Evaluate the limit$$\lim_{n \to \infty} \sin\bigg(\pi\sqrt{n^2+n-3}\bigg)$$ and $n\in N$

My Approach:

$\lim_{n \to \infty} \sin\bigg(\pi\sqrt{n^2+n-3}\bigg)\implies \lim_{n \to \infty} {\pm}\sin\bigg(n\pi-\pi\sqrt{n^2+n-3}\bigg)$

$\implies \pm\lim_{n \to \infty} \sin\bigg[\pi\bigg(n-\sqrt{n^2+n-3}\bigg)\bigg]$

$\pm\lim_{n \to \infty} \sin\left[\dfrac{\pi\bigg(n-\sqrt{n^2+n-3}\bigg)\bigg(n+\sqrt{n^2+n-3}\bigg)}{(n+\sqrt{n^2+n-3}\bigg)}\right]$

$\implies \pm\lim_{n \to \infty} \sin\left[\dfrac{\pi\bigg(n^{2}-\left(\sqrt{n^2+n-3}\right)^2\bigg)}{(n+\sqrt{n^2+n-3}\bigg)}\right]$

$\implies \pm \lim_{n\to \infty}\sin\left[\dfrac{\pi\left(-n+3\right)}{n\left(1+\sqrt{1+\dfrac{1}{n}-\dfrac{3}{n^{2}}}\right)}\right]$

$\implies \pm \lim_{n\to \infty} \sin\left[\dfrac{\pi n \left(-1+\dfrac{3}{n}\right)}{n\left(1+\sqrt{1+\dfrac{1}{n}-\dfrac{3}{n^{2}}}\right)}\right]$

$\implies \pm \sin\left(\dfrac{-\pi}{2}\right)\implies\pm 1$

Doubt: Is my solution and answer correct because my book does not contain answer to this question

Other Approaches are also welcomed.

Answer 1

We have $\sqrt{n^2 + n - 3} = n\Big(1 + \frac{n-3}{n^2}\Big)^{1/2}$

By binomial expansion, we have

$$ (1 + x)^{\frac{1}{2}} = 1 + \frac{x}{2} - \frac{x^2}{8} + \ldots $$

Plug in $x = \frac{n-3}{n^2}$ and calculate the first two terms and simplify to get

$$ \sqrt{n^2 + n - 3} = n + \frac{1}{2} + \frac{13}{8n} + \ldots $$

When $n \to \infty$ every term after the first two terms will vanish.

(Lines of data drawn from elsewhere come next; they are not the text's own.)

(** * useSubscription: the subscription-lifecycle bridge

    A shallow embedding of [packages/utils/src/useSubscription.ts].

    The module keeps three process-wide tables keyed by the subscription
    hash ([firestoreUnsubscribes], [queryCacheUnsubscribes], [eventCount]).
    The hook installs one query-cache listener per subscription hash; the
    listener opens and closes the external subscription in reaction to the
    cache's lifecycle events, and the callback handed to the external source
    turns the first pushed value into the resolution of a promise and every
    later one into a cache write.

    The collaborators (the query cache, the external push source, the
    promise) are not part of the file; what the code does to them is
    recorded in a chronological [trace] of calls. *)

From Stdlib Require Import ZArith Lia.
From stdpp Require Import base option list strings gmap fin_maps.

(** ** JavaScript values and the two defaulting operators the code uses *)

Inductive JsValue : Type :=
| JsUndefined
| JsNull
| JsBool (b : bool)
| JsNumber (n : Z)
| JsString (str : string)
| JsObject (ref : nat).

(** [!!v]: undefined, null, false, 0 and the empty string are falsy. *)
Definition truthy (v : JsValue) : bool :=
  match v with
  | JsUndefined | JsNull => false
  | JsBool b => b
  | JsNumber n => negb (n =? 0)%Z
  | JsString str => negb (String.eqb str "")
  | JsObject _ => true
  end.

(** [a || b] *)
Definition js_or (a b : JsValue) : JsValue := if truthy a then a else b.
(** X13. The outcomes of the decoder. When opening or reading the file
    raises, that exception is raised as it is. Once the bytes are read
    the decoder raises nothing but its [RuntimeError], and a text it
    returns is the text some codec returned for these bytes with the null
    characters taken out and every other character kept in its place. *)
Theorem decoder_outcomes (read : res X (list byte)) (encodings : list str) :
  (exists x,
     read = Raise x /\
     _decode_text_safely_path bytes_decode read encodings
     = Raise (Uncaught x)) \/
  (exists raw t enc replacing,
     read = Return raw /\
     bytes_decode enc replacing raw = Return t /\
     (enc = lit "utf-16" /\ replacing = false /\ _looks_utf16 raw = true \/
      (enc ∈ encodings) /\ replacing = true) /\
     _decode_text_safely_path bytes_decode read encodings
     = Return (filter (fun c => c <> 0%N) t)) \/
  (exists raw last_err,
     read = Return raw /\
     Forall (fun e => exists x, bytes_decode e true raw = Raise x) encodings /\
     _decode_text_safely_path bytes_decode read encodings
     = Raise (RuntimeError (Could_not_decode encodings last_err) None)).
Proof.
  destruct read as [raw|x]; [right | left; by exists x].
  assert (Hfirst : forall pre encs last_err,
    Forall (fun e => exists x, bytes_decode e true raw = Raise x) pre ->
    (exists t enc,
       (enc ∈ encs) /\
       bytes_decode enc true raw = Return t /\
       decode_first bytes_decode encodings raw encs last_err
       = Return (filter (fun c => c <> 0%N) t)) \/
    (exists last_err',
       Forall (fun e => exists x, bytes_decode e true raw = Raise x)
         (pre ++ encs) /\
       decode_first bytes_decode encodings raw encs last_err
       = Raise (RuntimeError (Could_not_decode encodings last_err') None))).
  { intros pre encs. revert pre.
    induction encs as [|enc encs IH]; intros pre last_err Hpre; simpl.
    - right. eexists. by rewrite app_nil_r.
    - destruct (bytes_decode enc true raw) as [t|x] eqn:Hdec.
      + left. exists t, enc. rewrite replace_nul_filter.
        split; [apply list_elem_of_here | done].
      + destruct (IH (pre ++ [enc]) (Some x)) as [(t & e & He & ? & ?)|(l & Hl & ?)].
        * apply Forall_app. split; [done|]. repeat constructor. by exists x.
        * left. exists t, e. split; [by apply list_elem_of_further | done].
        * right. exists l. by rewrite <- app_assoc in Hl. }
  simpl. unfold _decode_text_safely.
  destruct (_looks_utf16 raw) eqn:Hlooks.
  - destruct (bytes_decode (lit "utf-16") false raw) as [t|x] eqn:Hdec.
    + left. exists raw, t, (lit "utf-16"), false.
      rewrite replace_nul_filter. repeat split; try done. by left.
    + destruct (Hfirst [] encodings None) as [(t & enc & ? & ? & ?)|(l & ? & ?)];
        [constructor | left | right].
      * exists raw, t, enc, true. repeat split; try done. by right.
      * by exists raw, l.
  - destruct (Hfirst [] encodings None) as [(t & enc & ? & ? & ?)|(l & ? & ?)];
      [constructor | left | right].
    + exists raw, t, enc, true. repeat split; try done. by right.
    + by exists raw, l.
Qed.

Hence for $n \in N$,

$$ \lim_{n \to \infty}\sin(\pi\sqrt{n^2 + n - 3}) = \lim_{n \to \infty}\sin(n\pi + \pi/2)) = \lim_{n \to \infty}(-1)^n $$

Hence the limit does not exist as it will either be $+1$ or $-1$ depending of if $n$ is even or odd.